## Exercise goal
Please transcribe exactly, and only, the lines of the data below between the line holding "Definition six_keys : gset" and the line holding "result (list dict)", inclusive.
═══
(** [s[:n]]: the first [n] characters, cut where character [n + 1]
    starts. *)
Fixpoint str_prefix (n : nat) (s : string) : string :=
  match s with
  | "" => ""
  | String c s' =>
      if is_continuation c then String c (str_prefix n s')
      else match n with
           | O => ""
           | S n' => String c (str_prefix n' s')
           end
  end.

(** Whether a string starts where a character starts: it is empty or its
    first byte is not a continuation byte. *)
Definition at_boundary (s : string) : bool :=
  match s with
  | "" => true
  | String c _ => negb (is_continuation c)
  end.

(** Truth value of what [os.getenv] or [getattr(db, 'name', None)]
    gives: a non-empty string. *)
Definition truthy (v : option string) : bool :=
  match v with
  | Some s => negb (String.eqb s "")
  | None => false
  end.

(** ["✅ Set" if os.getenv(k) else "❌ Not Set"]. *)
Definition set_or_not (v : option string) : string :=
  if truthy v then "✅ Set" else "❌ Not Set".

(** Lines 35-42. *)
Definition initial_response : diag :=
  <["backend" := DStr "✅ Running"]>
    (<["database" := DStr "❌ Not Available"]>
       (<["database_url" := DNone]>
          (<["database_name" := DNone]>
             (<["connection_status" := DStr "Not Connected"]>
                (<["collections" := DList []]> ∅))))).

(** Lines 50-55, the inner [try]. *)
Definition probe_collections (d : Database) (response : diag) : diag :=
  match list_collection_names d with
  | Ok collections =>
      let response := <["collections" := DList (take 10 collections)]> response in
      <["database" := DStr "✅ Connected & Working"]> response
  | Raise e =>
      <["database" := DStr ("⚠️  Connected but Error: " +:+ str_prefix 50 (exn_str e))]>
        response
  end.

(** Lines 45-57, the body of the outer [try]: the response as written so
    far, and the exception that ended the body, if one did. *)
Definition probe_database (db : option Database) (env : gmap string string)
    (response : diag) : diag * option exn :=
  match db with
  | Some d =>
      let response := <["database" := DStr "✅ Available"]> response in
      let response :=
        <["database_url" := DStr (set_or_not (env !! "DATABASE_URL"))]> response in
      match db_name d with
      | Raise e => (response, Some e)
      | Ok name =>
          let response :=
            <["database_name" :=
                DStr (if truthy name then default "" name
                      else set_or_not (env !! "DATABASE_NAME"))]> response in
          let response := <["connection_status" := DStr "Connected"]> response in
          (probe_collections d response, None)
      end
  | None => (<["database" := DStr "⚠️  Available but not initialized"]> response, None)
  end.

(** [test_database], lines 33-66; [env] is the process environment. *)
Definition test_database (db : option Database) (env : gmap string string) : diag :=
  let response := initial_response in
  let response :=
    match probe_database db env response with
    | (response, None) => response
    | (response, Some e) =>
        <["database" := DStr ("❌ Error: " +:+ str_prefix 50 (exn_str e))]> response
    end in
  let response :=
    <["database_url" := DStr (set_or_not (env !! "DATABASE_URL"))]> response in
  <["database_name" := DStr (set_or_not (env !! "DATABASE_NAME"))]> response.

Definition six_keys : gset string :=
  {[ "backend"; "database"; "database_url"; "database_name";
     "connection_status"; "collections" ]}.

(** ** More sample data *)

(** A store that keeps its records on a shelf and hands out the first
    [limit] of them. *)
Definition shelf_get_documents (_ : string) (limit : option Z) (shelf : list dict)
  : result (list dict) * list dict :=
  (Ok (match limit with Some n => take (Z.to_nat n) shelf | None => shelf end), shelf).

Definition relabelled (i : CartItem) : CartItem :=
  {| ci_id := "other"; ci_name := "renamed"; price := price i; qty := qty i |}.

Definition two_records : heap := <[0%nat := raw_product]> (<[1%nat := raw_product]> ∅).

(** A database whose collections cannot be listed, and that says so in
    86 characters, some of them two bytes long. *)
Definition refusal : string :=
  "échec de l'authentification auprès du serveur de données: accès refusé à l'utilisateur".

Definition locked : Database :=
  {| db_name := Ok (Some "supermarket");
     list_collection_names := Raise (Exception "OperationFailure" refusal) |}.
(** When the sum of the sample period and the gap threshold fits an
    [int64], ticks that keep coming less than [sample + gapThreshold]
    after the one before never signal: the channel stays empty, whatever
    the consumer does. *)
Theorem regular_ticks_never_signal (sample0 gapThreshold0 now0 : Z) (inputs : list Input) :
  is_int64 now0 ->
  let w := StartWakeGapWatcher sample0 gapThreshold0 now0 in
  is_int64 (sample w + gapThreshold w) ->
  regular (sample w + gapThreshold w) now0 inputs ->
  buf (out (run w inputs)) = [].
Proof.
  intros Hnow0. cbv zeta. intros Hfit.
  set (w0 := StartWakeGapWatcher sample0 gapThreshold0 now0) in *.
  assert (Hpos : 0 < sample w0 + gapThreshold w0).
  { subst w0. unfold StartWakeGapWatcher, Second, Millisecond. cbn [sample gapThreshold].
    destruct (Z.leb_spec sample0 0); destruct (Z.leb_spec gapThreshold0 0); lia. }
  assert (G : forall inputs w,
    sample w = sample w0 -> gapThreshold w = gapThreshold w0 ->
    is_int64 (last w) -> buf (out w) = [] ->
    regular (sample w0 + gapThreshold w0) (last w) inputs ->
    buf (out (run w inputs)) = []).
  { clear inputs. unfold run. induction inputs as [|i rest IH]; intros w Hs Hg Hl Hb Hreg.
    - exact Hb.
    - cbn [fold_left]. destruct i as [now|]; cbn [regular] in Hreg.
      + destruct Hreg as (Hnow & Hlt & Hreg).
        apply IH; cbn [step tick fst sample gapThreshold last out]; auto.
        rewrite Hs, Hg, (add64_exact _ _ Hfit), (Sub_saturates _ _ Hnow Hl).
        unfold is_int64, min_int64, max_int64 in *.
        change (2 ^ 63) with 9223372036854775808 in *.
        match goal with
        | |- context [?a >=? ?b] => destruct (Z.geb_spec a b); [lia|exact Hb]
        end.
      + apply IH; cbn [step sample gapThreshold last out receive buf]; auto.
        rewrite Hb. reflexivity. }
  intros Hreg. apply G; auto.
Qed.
═══
## Expected answer
Definition six_keys : gset string :=
  {[ "backend"; "database"; "database_url"; "database_name";
     "connection_status"; "collections" ]}.

(** ** More sample data *)

(** A store that keeps its records on a shelf and hands out the first
    [limit] of them. *)
Definition shelf_get_documents (_ : string) (limit : option Z) (shelf : list dict)
  : result (list dict) * list dict :=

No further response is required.